In 1984, a young American freelance writer went to live in Japan for 5 years. Michael Shapiro was not a student of Japan but was accompanying his wife, Susan Chira (now an assistant managing editor of the New York Times), who was then the Times’s Tokyo Bureau Chief. Of course he got to know the city and some of its inhabitants, and he was by turns charmed and irritated. Most especially, he was baffled by the “Japan enthusiasts” he met. “They tried so hard. They did everything right. Japan smiled and looked away.”

And then one day he began to read the letters, journals, and short stories of Lafcadio Hearn and he understood. “No one, I would learn, loved Japan better. No one, I sensed, could have felt such bitter disappointment when he saw that Japan was not what he wanted it to be.” Shapiro went on to write a charming book, now unfortunately out-of-print, called Japan: In the Land of the Brokenhearted (Henry Holt, 1989). In it he interlaces the story of Hearn’s life in Japan, from 1890 until his death there in 1904, with the stories of five contemporary Americans: a black baseball player, a woman married to a Japanese man, a black businessman trying to set up an American subsidiary for a small Japanese company, and a couple of missionaries who had lived in Japan since shortly after the war, the wife also having been born and raised there by her missionary parents. All of them love Japan and yet at some point are made aware that they are outsiders and can never be truly Japanese. Hearn was given Japanese citizenship, married a Japanese woman, and had three children with her, yet he never felt fully accepted or part of the society. As Shapiro accurately perceives about himself: “All of this meant nothing more than my realization that I wanted the relationship on my terms. Japan, as always, would have it on its own.”

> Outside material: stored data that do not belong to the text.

(* ===== verification/TlsReader.v ===== *)
(** * The TLS 1.3 record layer: what reading does

    [tls_get_more_records] with the functions of TLS 1.3, over any transport:
    the invariant of a reading layer, a call of [tls_get_more_records] on
    arbitrary bytes, and the records handed out in a series of calls. *)

From stdpp Require Import prelude list.
From Stdlib Require Import ZArith Lia ZifyBool.
From S2P Require Import Prelude Packet Buffer WPacket PQueue RecordTypes RecordRead DtlsRecord DtlsReplay TlsCrypt TlsRecord.

Local Open Scope Z_scope.
Local Open Scope st_scope.

Module TlsReader.
Import TlsCrypt TlsRecord.

(** ** A transport that delivers *)

(** A stream of bytes: [to_come] arrives, in order.  Reading may have to be tried
    again, but not for ever: [cost] bounds the number of calls that are needed. *)
Class Stream (B : Type) `{!BIO B} (to_come : B -> list Z) (cost : B -> nat) : Prop := {
  stream_read b n r b' : 0 < n -> BIO_read b n = (r, b') ->
    match r with
    | BioData bs => to_come b = bs ++ to_come b'
    | BioRetry => to_come b' = to_come b
    | BioEof | BioError => False
    end;
  stream_cost b n r b' : 0 < n -> BIO_read b n = (r, b') -> (cost b' <= cost b)%nat /\ (to_come b <> [] -> (cost b' < cost b)%nat)
}.

Section Steady.
Context {B X : Type} `{!BIO B} `{!BIOOk B} {to_come : B -> list Z} {cost : B -> nat} `{!Stream B to_come cost}.
Local Abbreviation RL := (OSSL_RECORD_LAYER B X).

Lemma stream_reads (b : B) got s : reads (None, Some b) got s ->
  exists b', s = (None, Some b') /\ to_come b = got ++ to_come b' /\ (cost b' <= cost b)%nat.
Proof.
  intros H. remember (None, Some b) as s0 eqn:E0. revert b E0.
  induction H as [s| |b0 n bs b1 got s Hn Hr H IH| | |b0 n r b1 Hn Hr Hc]; intros b2 E2; simplify_eq.
  - by exists b2.
  - pose proof (stream_read b2 n (BioData bs) b1 Hn Hr) as E. destruct (IH b1 eq_refl) as (b' & -> & E' & Hc).
    pose proof (stream_cost b2 n _ b1 Hn Hr). exists b'. split; [done|]. split; [by rewrite E, E', (assoc_L (++))|lia].
  - pose proof (stream_read b2 n r b1 Hn Hr) as E. pose proof (stream_cost b2 n r b1 Hn Hr). exists b1. split; [done|].
    split; [|lia]. destruct r; [by destruct Hc as [?|[?|?]]|done..].
Qed.

(** There are not [n] bytes yet. *)
Definition waiting (b : B) (n : Z) (rl : RL) (code : Z) : Prop :=
  code = OSSL_RECORD_RETURN_RETRY /\ left (rbuf rl) < n
  /\ exists b', bio rl = Some b' /\ (to_come b' <> [] -> (cost b' < cost b)%nat).

(** Over a stream the loop ends with the bytes or waits. *)
Lemma steady_loop fuel : forall n max at_ left_ (rl : RL) b code n' left' rl', prev rl = None -> bio rl = Some b -> isdtls rl = false -> n <= max ->
  read_loop fuel n max at_ left_ rl = (Ok (code, n', left'), rl') ->
  code = OSSL_RECORD_RETURN_SUCCESS
  \/ (code = OSSL_RECORD_RETURN_RETRY /\ left' < n /\ exists b', bio rl' = Some b' /\ (to_come b' <> [] -> (cost b' < cost b)%nat)).
Proof.
  induction fuel as [|fuel IH]; intros n max at_ left_ rl b code n' left' rl' Hp Hb Hd Hm; cbn [read_loop];
    destruct (n <=? left_) eqn:E; zbool; try (intros [= <- ]; by left).
  rewrite Hp, Hb. destruct (BIO_read b (max - left_)) as [r b'] eqn:Er. pose proof (stream_read b (max - left_) r b' ltac:(lia) Er) as Hs.
  pose proof (stream_cost b (max - left_) r b' ltac:(lia) Er) as [Hc1 Hc2].
  destruct r as [bs| | |]; try done.
  2: { intros [= <- <- <- <-]. right. split; [done|]. split; [done|]. exists b'. split; [done|]. by rewrite Hs. }
  cbn [set_bio rbuf]. destruct (buf (rbuf rl)) as [mem|]; [|done]. destruct (mem_write _ _ _) as [mem'|]; [|done].
  cbn [isdtls set_rbuf]. change (isdtls (set_bio (Some b') rl)) with (isdtls rl). rewrite Hd. cbn [andb].
  intros H. eapply (IH _ _ _ _ _ b') in H; try done. destruct H as [->|(-> & ? & b1 & ? & Hc)]; [by left|right].
  split; [done|]. split; [done|]. exists b1. split; [done|]. intros Hne. specialize (Hc Hne). lia.
Qed.

Lemma steady_read_n n max (extend clearold : bool) (rl : RL) b code k rl' : prev rl = None -> bio rl = Some b -> isdtls rl = false -> 0 < n ->
  rb_wf (rbuf rl) -> buf (rbuf rl) <> None -> (if extend then packet_at rl else clearold = true) ->
  rbuf_align (rbuf rl) + (if extend then packet_length rl else 0) + n <= len (rbuf rl) ->
  tls_default_read_n n max extend clearold rl = (Ok (code, k), rl') ->
  code = OSSL_RECORD_RETURN_SUCCESS \/ waiting b n rl' code.
Proof.
  intros Hp Hb Hd Hn Hwf Hbuf Hex Hroom. unfold tls_default_read_n. rewrite (proj2 (Z.eqb_neq n 0)) by lia.
  destruct (prepare_spec extend clearold rl Hwf Hbuf Hex) as
    (rl1 & -> & Hpa & Hwf1 & Hh & Hf & Hp1 & Hb1 & Hal & Hpl & Hleft). pose proof (read_frame_dtls _ _ Hf) as Hd1.
  destruct Hf as (_ & Ha & _ & Hlen). pose proof Hpa as [[mem Em] _ Ho Hl0 Hl1 He].
  assert (Eal : rbuf_align (rbuf rl1) = rbuf_align (rbuf rl)) by (unfold rbuf_align; by rewrite Ha).
  pose proof (align_range (rbuf rl1)). unfold rb_wf in Hwf1. rewrite Em in Hwf1. destruct Hwf1 as (Hm & Hsz & _).
  rewrite Hd1, Hd. cbn [andb]. rewrite wrap64_small by lia.
  destruct (n <=? left (rbuf rl1)); [intros [= <- ]; by left|]. rewrite (proj2 (Z.ltb_ge _ n)) by lia.
  match goal with |- context [read_loop ?f n ?m ?a ?l rl1] => destruct (read_loop f n m a l rl1) as [[[[code1 n'] left']| |] rl2] eqn:El end; try done.
  eapply steady_loop in El; [|by rewrite Hp1|by rewrite Hb1|by rewrite Hd1|].
  - destruct El as [->|(-> & Hlt & b' & Hb' & Hc)]; simpl; intros [= <- _ <-]; [by left|right].
    split; [done|]. destruct (_ && _); (split; [done|by exists b']).
  - destruct (negb (read_ahead rl1)); cbn [andb negb]; [lia|]. repeat case_match; zbool; lia.
Qed.
End Steady.

(** ** The header *)

Lemma header_inj t v n t' v' n' : 0 <= t < 256 -> 0 <= t' < 256 -> 0 <= v < 65536 -> 0 <= v' < 65536 ->
  0 <= n < 65536 -> 0 <= n' < 65536 -> header t v n = header t' v' n' -> t = t' /\ v = v' /\ n = n'.
Proof.
  intros Ht Ht' Hv Hv' Hn Hn' E. unfold header in E.
  apply app_inj_1 in E as [E1 E]; [|by rewrite !length_be_bytes]. apply app_inj_1 in E as [E2 E3]; [|by rewrite !length_be_bytes].
  apply (f_equal be_val) in E1, E2, E3. rewrite !be_val_bytes_small in E1, E2, E3 by (simpl; lia). done.
Qed.

Lemma header_split h : length h = 5%nat -> Forall is_byte h ->
  exists t v n, h = header t v n /\ 0 <= t < 256 /\ 0 <= v < 65536 /\ 0 <= n < 65536.
Proof.
  intros Hl Hb. exists (be_val (take 1 h)), (be_val (take 2 (drop 1 h))), (be_val (drop 3 h)).
  assert (H1 : Forall is_byte (take 1 h) /\ length (take 1 h) = 1%nat) by (split; [by apply Forall_take|rewrite length_take; lia]).
  assert (H2 : Forall is_byte (take 2 (drop 1 h)) /\ length (take 2 (drop 1 h)) = 2%nat)
    by (split; [by apply Forall_take, Forall_drop|rewrite length_take, length_drop; lia]).
  assert (H3 : Forall is_byte (drop 3 h) /\ length (drop 3 h) = 2%nat) by (split; [by apply Forall_drop|rewrite length_drop; lia]).
  destruct H1 as [B1 L1], H2 as [B2 L2], H3 as [B3 L3].
  pose proof (be_val_range _ B1) as R1. pose proof (be_val_range _ B2) as R2. pose proof (be_val_range _ B3) as R3.
  rewrite L1 in R1. rewrite L2 in R2. rewrite L3 in R3. split; [|simpl in *; lia].
  unfold header. pose proof (be_bytes_val _ B1) as E1. pose proof (be_bytes_val _ B2) as E2. pose proof (be_bytes_val _ B3) as E3.
  rewrite L1 in E1. rewrite L2 in E2. rewrite L3 in E3. rewrite E1, E2, E3.
  change (drop 3 h) with (drop (1 + 2) h). by rewrite <- drop_drop, !take_drop.
Qed.

(** A number at the front of what a reader still has. *)
Lemma uint_step (get : ST PACKET Z) (n : nat) pkt bs rest : refines eq get (Parser.p_uint n) -> wf pkt ->
  view pkt = bs ++ rest -> length bs = n ->
  exists pkt', get pkt = (Ok (be_val bs), pkt') /\ wf pkt' /\ view pkt' = rest.
Proof.
  intros Hg Hwf Hv Hl. specialize (Hg pkt Hwf). unfold Parser.p_uint, Parser.p_map, Parser.p_bytes in Hg.
  rewrite Hv in Hg. subst n. rewrite decide_True, take_app_length, drop_app_length in Hg by (rewrite length_app; lia).
  destruct Hg as (a & pkt' & E & -> & ? & ? & _). by exists pkt'.
Qed.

In 1987 another young American also arrived in Japan with much more enthusiasm and greater expectations than Shapiro. The previous summer David Aldwinckle had gone to Japan to meet a Japanese pen pal and fallen in love. He spent his last year at Cornell trying to learn the language and everything he could about the country he planned to make his own. He next spent a year in Hokkaido, where his girlfriend lived, learning the language (and teaching English). Then he returned to San Diego, where he took a course from my late husband, Chalmers Johnson. I recall my husband describing David to me as a young man in a hurry, ready to set the world, and more especially Japan, on fire. We both wondered how it would end.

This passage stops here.